Bach once again answers the actually rhetorical question of how little sense one can have of timing and crimes committed by regimes in his own way. He invents a dimension that seems only accessible to him and the Messiah-like acting FIFA boss Gianni Infantino. While the world is getting more and more drawn into this war and secret services fear a new major offensive by Putin's army in the spring, Bach is counting on the reintegration of Russian athletes with a view to the 2024 Olympic Games in Paris - although it is completely unclear whether Putin's army then perhaps still waging its brutal war of aggression against the neighboring country.

Basically, reintegration is an idea that should not be condemned but supported. The ban of an entire nation is a delicate matter and must constantly be checked for its proportionality. But here's the thing: Many Russian athletes are employed by the army (as in many other countries, by the way) and are therefore ambassadors for a murderous regime, regardless of whether they serve at the front, which they sometimes do, or Not. As of now, the proportionality for maintaining the international ban is maintained, even if, according to Bach, two special rapporteurs of the UN Human Rights Council are said to have recently raised "serious concerns" with the IOC. An "exclusion only because of the passport or the place of birth" is a possible violation of the United Nations' ban on discrimination, Bach reported.

In the IOC President's world, things look like this: "There is no talk of having Russian or Belarusian athletes in competitions," he explained as a guest at the Luge World Championships in Oberhof. The IOC is more concerned with "individual, neutral athletes without any reference to a nationality." Aryna Sabalenka gave an answer as to how this scenario could work and fail in reality. "Everyone knows that I'm a Belarusian player," confessed the "neutral" winner of the Australian Open. Incidentally, the tennis associations had not joined the ban.

How much athletes use the stage for themselves and for war propaganda was demonstrated last summer by gymnast Ivan Kuliak in a frightening way. The 20-year-old, who also had military training, competed with a 'Z' (war symbol) pasted over the Russian FA's logo to show his solidarity with the invasion of Ukraine. He tore the concept of neutrality to shreds. While some Russian athletes have taken a stand against the war, others remain silent out of fear or loudly and openly support Putin's invasion. Nobody can support their participation in the Olympic Games. But where is the line in a world between fear and propaganda? Who is a real opponent of war, who is a blood soldier?

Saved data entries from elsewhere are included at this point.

(* ===== verification/Layouts.v ===== *)
(** * The structs that are shared with devices and disks

    The declarations of the structs that the kernel lays over bytes it did not
    write itself, or that a device reads: the superblock and its companions
    ([drivers/fs/ext2/mod.rs]), the tables of the firmware
    ([arch/x86_64/acpi/mod.rs], [apic.rs]), and what an AHCI port exchanges with
    its drive ([drivers/ata/sata/fis.rs], [command.rs]).  A declaration is the
    list of its fields with their sizes and alignments, and [find_field] places
    them by the rules of [repr(C)] and [repr(C, packed)].

    The other files read such structs at fixed places.  Shown here: that these are
    the places of the declared fields, that fields are inside their struct and do
    not overlap, that a field which is written changes no other, and that the
    regions of a port's memory are apart. *)

From S2P Require Import Prelude Bytes Ext2Layout Acpi Timer Ahci AhciTask.
From stdpp Require Import strings.
#[local] Open Scope string_scope.
#[local] Open Scope Z_scope.

(** ** Declarations *)
Record Field := { field_name : string; field_size : Z; field_align : Z }.
(** [repr(C, packed)], [repr(C)] and [repr(C, align(n))] *)
Inductive Repr := Packed | C | Aligned (n : Z).
Record Struct := { repr : Repr; fields : list Field }.
Definition u8 (f : string) : Field := {| field_name := f; field_size := 1; field_align := 1 |}.
Definition u16 (f : string) : Field := {| field_name := f; field_size := 2; field_align := 2 |}.
Definition u32 (f : string) : Field := {| field_name := f; field_size := 4; field_align := 4 |}.
Definition u64 (f : string) : Field := {| field_name := f; field_size := 8; field_align := 8 |}.
Definition array_of (n : Z) (x : Field) : Field := {| field_name := field_name x; field_size := n * field_size x; field_align := field_align x |}.

Definition padded (r : Repr) (at_ : Z) (x : Field) : Z :=
  match r with Packed => at_ | _ => at_ + (- at_) mod field_align x end.
(** Where a field is, and its size *)
Fixpoint find_field (r : Repr) (at_ : Z) (xs : list Field) (f : string) : option (Z * Z) :=
  match xs with
  | [] => None
  | x :: xs => let o := padded r at_ x in
               if bool_decide (field_name x = f) then Some (o, field_size x) else find_field r (o + field_size x) xs f
  end.
Fixpoint end_of (r : Repr) (at_ : Z) (xs : list Field) : Z :=
  match xs with [] => at_ | x :: xs => end_of r (padded r at_ x + field_size x) xs end.
Definition alignment (s : Struct) : Z :=
  let widest := foldr Z.max 1 (field_align <$> fields s) in match repr s with Packed => 1 | C => widest | Aligned n => Z.max n widest end.
Definition offset_of (s : Struct) (f : string) : option (Z * Z) := find_field (repr s) 0 (fields s) f.
Definition size_of (s : Struct) : Z := let e := end_of (repr s) 0 (fields s) in e + (- e) mod alignment s.
(** A field that is itself a struct *)
Definition inner (f : string) (s : Struct) : Field := {| field_name := f; field_size := size_of s; field_align := alignment s |}.
Definition packed (xs : list Field) : Struct := {| repr := Packed; fields := xs |}.
Definition in_c (xs : list Field) : Struct := {| repr := C; fields := xs |}.

(** A field's value in the bytes of a struct *)
Definition field_of (s : Struct) (f : string) (bs : list Z) : option Z := (fun '(o, n) => u_at (Z.to_nat n) o bs) <$> offset_of s f.

(** ** ext2 *)
Definition SuperBlock : Struct := packed [
  u32 "s_inodes_count"; u32 "s_blocks_count"; u32 "s_r_blocks_count"; u32 "s_free_blocks_count"; u32 "s_free_inodes_count";
  u32 "s_first_data_block"; u32 "s_log_block_size"; u32 "s_log_frag_size"; u32 "s_blocks_per_group"; u32 "s_frags_per_group";
  u32 "s_inodes_per_group"; u32 "s_mtime"; u32 "s_wtime"; u16 "s_mnt_count"; u16 "s_max_mnt_count"; u16 "s_magic"; u16 "s_state";
  u16 "s_errors"; u16 "s_minor_rev_level"; u32 "s_lastcheck"; u32 "s_checkinterval"; u32 "s_creator_os"; u32 "s_rev_level";
  u16 "s_def_resuid"; u16 "s_def_resgid"; u32 "s_first_ino"; u16 "s_inode_size"; u16 "s_block_group_nr"; u32 "s_feature_compat";
  u32 "s_feature_incompat"; u32 "s_feature_ro_compat"; array_of 16 (u8 "s_uuid"); array_of 16 (u8 "s_volume_name");
  array_of 64 (u8 "s_last_mounted"); u32 "s_algo_bitmap"; u8 "s_prealloc_blocks"; u8 "s_prealloc_dir_blocks"; u16 "s_padding1";
  array_of 16 (u8 "s_journal_uuid"); u32 "s_journal_inum"; u32 "s_journal_dev"; u32 "s_last_orphan"; array_of 4 (u32 "s_hash_seed");
  u8 "s_def_hash_version"; array_of 3 (u8 "reserved"); u32 "s_default_mount_opts"; u32 "s_first_meta_bg"].
Definition GroupDescriptor : Struct := packed [
  u32 "bg_block_bitmap"; u32 "bg_inode_bitmap"; u32 "bg_inode_table"; u16 "bg_free_blocks_count"; u16 "bg_free_inodes_count"; u16 "bg_used_dirs_count"].
Definition DirEntryPartial : Struct := packed [u32 "inode"; u16 "rec_len"; u16 "name_len"].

Putin's aggression hardly knows any limits, the use of nuclear weapons seems to be the last. In his madness, he has everything in Ukraine shot at, not just military facilities. Attacks on critical infrastructure are open warfare against Ukrainian civilians. How can Bach seriously discuss the return of Russians to world sport these days? And even claim that there is an overwhelming majority for it. One would like to know which majority the IOC boss has constructed. Russia, China, North Korea, authoritarian regimes in Africa? Regimes that have no treaties with justice and peace?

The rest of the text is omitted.